Dataset excerpts
——
(** ** [202000173_capture_memory_snapshot.c] *)
Record memory_snapshot := mk_snapshot {
  snap_total_ram : Z;
  snap_free_ram : Z;
  snap_swap_total : Z;
  snap_swap_free : Z;
  snap_cache_ram : Z;
  snap_buffer_ram : Z;
  snap_active_ram : Z;
  snap_inactive_ram : Z;
}.

Definition memory_snapshot_bytes (s : memory_snapshot) : list Z :=
  bytes_of_u64 (snap_total_ram s) ++ bytes_of_u64 (snap_free_ram s) ++
  bytes_of_u64 (snap_swap_total s) ++ bytes_of_u64 (snap_swap_free s) ++
  bytes_of_u64 (snap_cache_ram s) ++ bytes_of_u64 (snap_buffer_ram s) ++
  bytes_of_u64 (snap_active_ram s) ++ bytes_of_u64 (snap_inactive_ram s).

Inductive node_stat_item :=
  | NR_FILE_PAGES | NR_SHMEM | NR_ACTIVE_FILE | NR_ACTIVE_ANON
  | NR_INACTIVE_FILE | NR_INACTIVE_ANON.

Section snapshot.
Context `{MemInfo}.
Context (global_node_page_state : node_stat_item → Z).

(** [stack] is what the local [struct sysinfo i] holds on entry: it is not
    initialised. *)
Definition fill_memory_snapshot (stack : sysinfo) : memory_snapshot :=
  let i := si_meminfo stack in
  let bufferram := si_bufferram i in
  let file_pages := global_node_page_state NR_FILE_PAGES in
  let shmem := global_node_page_state NR_SHMEM in
  let active_file := global_node_page_state NR_ACTIVE_FILE in
  let active_anon := global_node_page_state NR_ACTIVE_ANON in
  let inactive_file := global_node_page_state NR_INACTIVE_FILE in
  let inactive_anon := global_node_page_state NR_INACTIVE_ANON in
  mk_snapshot (si_totalram i) (si_freeram i) (si_totalswap i) (si_freeswap i)
    (u64 (u64 (file_pages - shmem) - bufferram)) bufferram
    (u64 (active_file + active_anon)) (u64 (inactive_file + inactive_anon)).

Definition sys_capture_memory_snapshot {M} `{UserAccess M}
    (stack : sysinfo) (user_snap : Z) (m : M) : Z * M :=
  let snap := fill_memory_snapshot stack in
  let '(rest, m) := copy_to_user m user_snap (memory_snapshot_bytes snap) in
  (if nz rest then - EFAULT else 0, m).

(** ** [202000173_module_capture_memory_snapshot.c] *)
Definition print_memory_line (label : string) (pages : Z) (m : seq_file) : seq_file :=
  let bytes := u64 (pages * PAGE_SIZE) in
  let mb := Z.shiftr bytes 20 in
  let gb := Z.shiftr bytes 30 in
  m +:+ (pad_right 18 label +:+ ": " +:+ pad_left 10 (fmt_lu mb) +:+ " MB (" +:+
         fmt_lu gb +:+ " GB)" +:+ nl).

Definition fill_mem_snapshot (stack : sysinfo) (m : seq_file) : seq_file :=
  let i := si_meminfo stack in
  let cache_ram := u64 (u64 (global_node_page_state NR_FILE_PAGES -
    global_node_page_state NR_SHMEM) - si_bufferram i) in
  let active_ram := u64 (global_node_page_state NR_ACTIVE_FILE +
    global_node_page_state NR_ACTIVE_ANON) in
  let inactive_ram := u64 (global_node_page_state NR_INACTIVE_FILE +
    global_node_page_state NR_INACTIVE_ANON) in
  let m := print_memory_line "Total RAM" (si_totalram i) m in
  let m := print_memory_line "Free RAM" (si_freeram i) m in
  let m := print_memory_line "Cached RAM" cache_ram m in
  let m := print_memory_line "Buffered RAM" (si_bufferram i) m in
  let m := print_memory_line "Active RAM" active_ram m in
  print_memory_line "Inactive RAM" inactive_ram m.

Definition ruler : string := "=========================================".

Definition capture_mem_show (stack : sysinfo) (m : seq_file) : Z * seq_file :=
  let m := seq_puts (ruler +:+ nl) m in
  let m := seq_puts ("          Memory Snapshot Info" +:+ nl) m in
  let m := seq_puts (ruler +:+ nl +:+ nl) m in
  let m := fill_mem_snapshot stack m in
  let m := seq_puts (nl +:+ ruler +:+ nl) m in
  (0, m).
End snapshot.

(** ** [202000173_get_io_throttle.c] *)
Record io_stats_user := mk_io_stats {
  io_rchar : Z;
  io_wchar : Z;
  io_syscr : Z;
  io_syscw : Z;
  io_read_bytes : Z;
  io_write_bytes : Z;
}.

Definition io_stats_bytes (s : io_stats_user) : list Z :=
  bytes_of_u64 (io_rchar s) ++ bytes_of_u64 (io_wchar s) ++
  bytes_of_u64 (io_syscr s) ++ bytes_of_u64 (io_syscw s) ++
  bytes_of_u64 (io_read_bytes s) ++ bytes_of_u64 (io_write_bytes s).

Definition io_stats_of (task : task_struct) : io_stats_user :=
  mk_io_stats (ioac_rchar (ioac task)) (ioac_wchar (ioac task)) (ioac_syscr (ioac task))
    (ioac_syscw (ioac task)) (ioac_read_bytes (ioac task)) (ioac_write_bytes (ioac task)).

Section io_throttle.
Context {M : Type} `{UserAccess M}.
Context (pid_task : Z → option task_struct).

(** [stats] is the object the pointer argument points to, before and after. *)
Definition get_io_stats_for_pid (pid : Z) (stats : io_stats_user)
    : kst (kernel_state M) (Z * io_stats_user) :=
  rcu_read_lock;;
  match pid_task pid with
  | None => rcu_read_unlock;; mret (- ESRCH, stats)
  | Some task =>
      let stats := io_stats_of task in
      rcu_read_unlock;;
      mret (0, stats)
  end.

(** [stack] is the uninitialised [kernel_stats]. *)
Definition sys_get_io_throttle (stack : io_stats_user) (pid user_stats : Z)
    : kst (kernel_state M) Z :=
  r ← get_io_stats_for_pid pid stack;
  let '(ret, kernel_stats) := r in
  if ret <? 0 then mret ret else
  rest ← copy_out user_stats (io_stats_bytes kernel_stats);
  if nz rest then mret (- EFAULT) else mret 0.

(** ** [202000173_module_get_io_throttle.c] *)
Definition print_io_bytes_line (label : string) (bytes_val : Z) (m : seq_file) : seq_file :=
  let mb := Z.shiftr bytes_val 20 in
  let gb := Z.shiftr bytes_val 30 in
  m +:+ (pad_right 12 label +:+ ": " +:+ fmt_lu bytes_val +:+ " bytes (" +:+ fmt_lu mb +:+
         " MB (" +:+ fmt_lu gb +:+ " GB))" +:+ nl).
Definition print_io_count_line (label : string) (count : Z) (m : seq_file) : seq_file :=
  m +:+ (pad_right 12 label +:+ ": " +:+ fmt_lu count +:+ nl).

Definition io_throttle_show (pid : Z) (m : seq_file) : kst (kernel_state M) (Z * seq_file) :=
  let m := seq_puts (ruler +:+ nl) m in
  let m := seq_puts ("          I/O Statistics Monitor" +:+ nl) m in
  let m := seq_puts (ruler +:+ nl +:+ nl) m in
  if pid =? 0 then
    let m := seq_puts ("No se ha especificado un PID. Use insmod con pid=[PID]." +:+ nl) m in
    let m := seq_puts ("Ejemplo: insmod 202000173_module_get_io_throttle.ko pid=0001" +:+ nl) m in
    mret (0, m)
  else
    rcu_read_lock;;
    match pid_task pid with
    | None =>
        rcu_read_unlock;;
        mret (0, m +:+ ("El proceso con PID " +:+ fmt_d pid +:+ " no existe." +:+ nl))
    | Some task =>
        let stats := io_stats_of task in
        rcu_read_unlock;;
        let m := m +:+ ("I/O Stats para PID " +:+ fmt_d pid +:+ ":" +:+ nl +:+ nl) in
        let m := print_io_bytes_line "rchar" (io_rchar stats) m in
        let m := print_io_bytes_line "wchar" (io_wchar stats) m in
        let m := print_io_count_line "syscr" (io_syscr stats) m in
        let m := print_io_count_line "syscw" (io_syscw stats) m in
        let m := print_io_bytes_line "read_bytes" (io_read_bytes stats) m in
        let m := print_io_bytes_line "write_bytes" (io_write_bytes stats) m in
        mret (0, seq_puts (nl +:+ ruler +:+ nl) m)
    end.
End io_throttle.

(** ** [202000173_module_statistics.c] *)
Definition print_size_line (label : string) (kb_val : Z) (m : seq_file) : seq_file :=
  let mb := Z.shiftr kb_val 10 in
  let gb := Z.shiftr mb 10 in
  m +:+ (pad_right 20 label +:+ ": " +:+ pad_left 10 (fmt_lu kb_val) +:+ " KB (" +:+
         fmt_lu mb +:+ " MB (" +:+ fmt_lu gb +:+ " GB))" +:+ nl).
Definition print_cpu_line (label : string) (val : Z) (m : seq_file) : seq_file :=
  m +:+ (pad_right 20 label +:+ ": " +:+ fmt_lu val +:+ nl).

Inductive cpu_usage_stat :=
  | CPUTIME_USER | CPUTIME_NICE | CPUTIME_SYSTEM | CPUTIME_IDLE
  | CPUTIME_IOWAIT | CPUTIME_IRQ | CPUTIME_SOFTIRQ | CPUTIME_STEAL.
Section update_lemmas.
Context (env : cred_env) (Henv : env_ok env).

(** The shape shared by the uid updates: ids [i], the user structure brought up
    to date, then the hooks. *)
Lemma uid_update old mid new flag i :
  (new ← checked (security_task_fix_setuid env (set_uids (λ _, i) mid) old flag);
   checked (set_cred_ucounts env new)) = inr new →
  gids mid = gids old →
  (cred_ok old → ids_valid i ∧ user_kuid (cr_user mid) = rid i) →
  (unprivileged env old → ids_within i (uids old)) →
  update_ok env old new.
Proof using Henv.
  intros Hh Hg Hv Hw. apply uid_hooks in Hh as (Hu & Hgg & Hus); [|done].
  simpl in *. unfold update_ok, cred_ok. rewrite Hu, Hgg, Hus, Hg. split.
  - intros Hun. split; [by apply Hw | apply ids_within_refl].
  - intros Hok. destruct (Hv Hok). destruct Hok as (H1 & H2 & H3). done.
Qed.

Lemma gid_update old new flag i :
  checked (security_task_fix_setgid env (set_gids (λ _, i) old) old flag) = inr new →
  (cred_ok old → ids_valid i) →
  (unprivileged env old → ids_within i (gids old)) →
  update_ok env old new.
Proof using Henv.
  intros Hh Hv Hw. apply gid_hook in Hh as (Hu & Hgg & Hus); [|done].
  simpl in *. unfold update_ok, cred_ok. rewrite Hu, Hgg, Hus. split.
  - intros Hun. split; [apply ids_within_refl | by apply Hw].
  - intros Hok. pose proof (Hv Hok). destruct Hok as (H1 & H2 & H3). done.
Qed.
(** Round trips: after a [setrlimit] that returned 0, [getrlimit] stores the
    two words the caller passed; after the 32-bit [setrlimit], the 32-bit
    [getrlimit] stores the same two words, although "infinity" and the limits
    in between are kept as 64-bit numbers. *)
Theorem setrlimit_getrlimit {M} `{UserAccess M} env cur resource p q c m (s s1 : rl_state M) :
  0 ≤ resource → user_wr (rl_user s) q 16 = true →
  (in_u64 c → in_u64 m →
   uread_u64 (rl_user s) p = Some c → uread_u64 (rl_user s) (p + 8) = Some m →
   sys_setrlimit env cur resource p s = Some (0, s1) →
   ∃ s2, sys_getrlimit env cur resource q s1 = Some (0, s2) ∧
     uread_u64 (rl_user s2) q = Some c ∧ uread_u64 (rl_user s2) (q + 8) = Some m) ∧
  (in_u32 c → in_u32 m →
   uread_u32 (rl_user s) p = Some c → uread_u32 (rl_user s) (p + 4) = Some m →
   compat_sys_setrlimit env cur resource p s = Some (0, s1) →
   user_wr (rl_user s) q 8 = true →
   ∃ s2, compat_sys_getrlimit env cur resource q s1 = Some (0, s2) ∧
     uread_u32 (rl_user s2) q = Some c ∧ uread_u32 (rl_user s2) (q + 4) = Some m).
Proof.
  intros Hres Hw. split.
  - intros Hc Hm Rc Rm Hset. unfold sys_setrlimit, rl_copy_in in Hset. kinv Hset. kfin.
    unfold nz in Hset.
    destruct (Z.eqb_spec (copy_from_user (rl_user s0) p 16).1 0) as [Hcp|]; [|by kfin].
    cbn [negb] in Hset. rewrite (rlimit_of_bytes_read _ _ _ _ Hcp Rc Rm) in Hset.
    kinv Hset. destruct a as [r o]. kfin. simpl in *. subst r.
    apply do_prlimit_installs in Hm0 as (Hlim & Hu & l & Hl & Hr); [|done].
    unfold sys_getrlimit.
    rewrite (kbind_some _ _ _ _ _ (do_prlimit_reads env cur resource s1 l _ Hlim Hl Hr)).
    unfold rl_copy_out at 1. erewrite kbind_some by reflexivity. rewrite Hu.
    destruct (rlimit_bytes_back (rl_user s0) q (mk_rlimit c m) Hw) as (Hz & Hb1 & Hb2).
    simpl in Hb1, Hb2. rewrite u64_small in Hb1, Hb2 by done. rewrite Hz.
    eexists. split; [reflexivity|]. done.
  - intros Hc Hm Rc Rm Hset Hw8. unfold compat_sys_setrlimit, rl_copy_in in Hset.
    kinv Hset. kfin. unfold nz in Hset.
    destruct (Z.eqb_spec (copy_from_user (rl_user s0) p 8).1 0) as [Hcp|]; [|by kfin].
    cbn [negb] in Hset. rewrite (compat_rlimit_of_bytes_read _ _ _ _ Hcp Rc Rm) in Hset.
    kinv Hset. destruct a as [r o]. kfin. simpl in *. subst r.
    apply do_prlimit_installs in Hm0 as (Hlim & Hu & l & Hl & Hr); [|done].
    unfold compat_sys_getrlimit.
    rewrite (kbind_some _ _ _ _ _ (do_prlimit_reads env cur resource s1 l _ Hlim Hl Hr)).
    simpl. rewrite !narrow_widen by done.
    unfold rl_copy_out at 1. erewrite kbind_some by reflexivity. rewrite Hu.
    destruct (compat_rlimit_bytes_back (rl_user s0) q (mk_rlimit c m) Hw8) as (Hz & Hb1 & Hb2).
    simpl in Hb1, Hb2. rewrite u32_small in Hb1, Hb2 by done. rewrite Hz.
    eexists. split; [reflexivity|]. done.
Qed.

(** ** Concrete runs *)
Module RlimitRuns.
Definition env0 : rl_env :=
  mk_rl_env false (λ _, false) 1048576 (λ _ _ _, 0) (λ _ _ _, 0) (λ _, None) true.
Definition me : rtask := mk_rtask 5000 10 CredRuns.user7.
(** Page 4096 holds the pair (100, 4096) as 64-bit words, and the 32-bit pair
    (100, 2^32 - 1) at 4112. *)
Definition um : gmap Z Z :=
  (copy_to_user (copy_to_user (zero_page 4096 64) 4096 (rlimit_bytes (mk_rlimit 100 4096))).2
    4112 (compat_rlimit_bytes (mk_rlimit 100 (2 ^ 32 - 1)))).2.
Definition s0 : rl_state (gmap Z Z) :=
  mk_rl {[ 10 := replicate 16 (mk_rlimit 1024 RLIM_INFINITY) ]} ∅ 0 [] um.

Definition after (c : rl_call) (s : rl_state (gmap Z Z)) : rl_state (gmap Z Z) :=
  match do_rl_call env0 me c s with Some (_, s') => s' | None => s end.
Definition s1 := after (CallSetrlimit 7 4096) s0.

Lemma s1_steps : rl_steps (λ env, capable_resource env = false) s0 s1.
Proof.
  eapply (rl_call_step _ env0 me (CallSetrlimit 7 4096)); [apply rl_refl | done |].
  vm_compute. reflexivity.
Qed.

Example raise_refused :
  (r ← do_rl_call env0 me (CallCompatSetrlimit 7 4112) s1; Some r.1) = Some (- EPERM).
Proof. vm_compute. reflexivity. Qed.

Lemma s0_ok sig i r : rl_lookup (rlims s0) sig i = Some r → rlim_cur r ≤ rlim_max r.
Proof.
  unfold rl_lookup, s0. simpl. rewrite lookup_singleton.
  destruct (decide (10 = sig)); [|done]. cbn [mbind option_bind]. intros Hr.
  apply (lookup_replicate 16) in Hr as [-> _]. done.
Qed.

Lemma rlimits_only_lowered_witness :
  rl_lookup (rlims s1) 10 7 = Some (mk_rlimit 100 4096) ∧ 4096 ≤ RLIM_INFINITY.
Proof.
  assert (H1 : rl_lookup (rlims s1) 10 7 = Some (mk_rlimit 100 4096))
    by (vm_compute; reflexivity).
  split; [exact H1|].
  refine (proj1 (proj2 (rlimits_only_lowered _ s0 s1 10 7 (mk_rlimit 1024 RLIM_INFINITY)
    (mk_rlimit 100 4096) s1_steps s0_ok _ H1) _)); [vm_compute; reflexivity | done].
Defined.

Lemma setrlimit_getrlimit_witness :
  ∃ s2, sys_getrlimit env0 me 7 4128 s1 = Some (0, s2) ∧
     uread_u64 (rl_user s2) 4128 = Some 100 ∧ uread_u64 (rl_user s2) 4136 = Some 4096.
Proof.
  refine (proj1 (setrlimit_getrlimit env0 me 7 4096 4128 100 4096 s0 s1 _ _) _ _ _ _ _);
    vm_compute; try reflexivity; try discriminate; split; congruence.
Defined.
End RlimitRuns.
——
## TASK
Retype the first line of the entries and every line after it, please, through the line that contains "bytes_of_u64 (snap_total_ram s)". Add nothing.

## SOLUTION
(** ** [202000173_capture_memory_snapshot.c] *)
Record memory_snapshot := mk_snapshot {
  snap_total_ram : Z;
  snap_free_ram : Z;
  snap_swap_total : Z;
  snap_swap_free : Z;
  snap_cache_ram : Z;
  snap_buffer_ram : Z;
  snap_active_ram : Z;
  snap_inactive_ram : Z;
}.

Definition memory_snapshot_bytes (s : memory_snapshot) : list Z :=
  bytes_of_u64 (snap_total_ram s) ++ bytes_of_u64 (snap_free_ram s) ++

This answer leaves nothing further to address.